## Given entries
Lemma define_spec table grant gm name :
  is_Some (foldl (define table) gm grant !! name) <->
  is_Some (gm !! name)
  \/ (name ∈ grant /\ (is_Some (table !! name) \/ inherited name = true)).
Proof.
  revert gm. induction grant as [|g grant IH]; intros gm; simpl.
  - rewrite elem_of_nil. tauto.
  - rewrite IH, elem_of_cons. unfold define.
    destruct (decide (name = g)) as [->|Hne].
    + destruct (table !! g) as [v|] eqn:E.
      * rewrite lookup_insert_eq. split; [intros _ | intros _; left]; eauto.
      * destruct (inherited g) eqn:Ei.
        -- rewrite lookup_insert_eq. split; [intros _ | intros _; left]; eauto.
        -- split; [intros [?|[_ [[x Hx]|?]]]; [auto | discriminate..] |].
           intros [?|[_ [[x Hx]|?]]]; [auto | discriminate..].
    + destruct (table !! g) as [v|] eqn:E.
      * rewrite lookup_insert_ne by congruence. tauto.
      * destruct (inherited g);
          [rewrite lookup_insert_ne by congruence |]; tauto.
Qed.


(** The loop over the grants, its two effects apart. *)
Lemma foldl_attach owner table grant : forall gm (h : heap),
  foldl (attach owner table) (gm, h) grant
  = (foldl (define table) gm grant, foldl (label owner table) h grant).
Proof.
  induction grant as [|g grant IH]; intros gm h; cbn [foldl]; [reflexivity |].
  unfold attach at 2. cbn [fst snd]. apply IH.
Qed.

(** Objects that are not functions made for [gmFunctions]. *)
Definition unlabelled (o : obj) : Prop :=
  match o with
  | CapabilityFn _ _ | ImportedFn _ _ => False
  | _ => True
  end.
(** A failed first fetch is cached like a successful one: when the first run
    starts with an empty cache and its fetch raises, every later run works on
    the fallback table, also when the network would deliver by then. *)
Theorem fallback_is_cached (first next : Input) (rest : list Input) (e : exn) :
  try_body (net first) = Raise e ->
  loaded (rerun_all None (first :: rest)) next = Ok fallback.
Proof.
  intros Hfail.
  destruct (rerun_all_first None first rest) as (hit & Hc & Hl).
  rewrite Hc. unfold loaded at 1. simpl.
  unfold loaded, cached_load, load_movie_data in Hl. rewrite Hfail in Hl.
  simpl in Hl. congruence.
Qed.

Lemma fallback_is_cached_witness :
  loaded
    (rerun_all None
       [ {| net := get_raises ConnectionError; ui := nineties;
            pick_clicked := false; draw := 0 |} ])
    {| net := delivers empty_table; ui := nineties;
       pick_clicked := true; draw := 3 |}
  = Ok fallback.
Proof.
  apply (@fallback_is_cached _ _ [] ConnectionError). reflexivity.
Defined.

## Task goal
Of the lines above, copy each one that contains the word "intros".

## Answer for this exercise
  revert gm. induction grant as [|g grant IH]; intros gm; simpl.
      * rewrite lookup_insert_eq. split; [intros _ | intros _; left]; eauto.
        -- rewrite lookup_insert_eq. split; [intros _ | intros _; left]; eauto.
        -- split; [intros [?|[_ [[x Hx]|?]]]; [auto | discriminate..] |].
           intros [?|[_ [[x Hx]|?]]]; [auto | discriminate..].
  induction grant as [|g grant IH]; intros gm h; cbn [foldl]; [reflexivity |].
  intros Hfail.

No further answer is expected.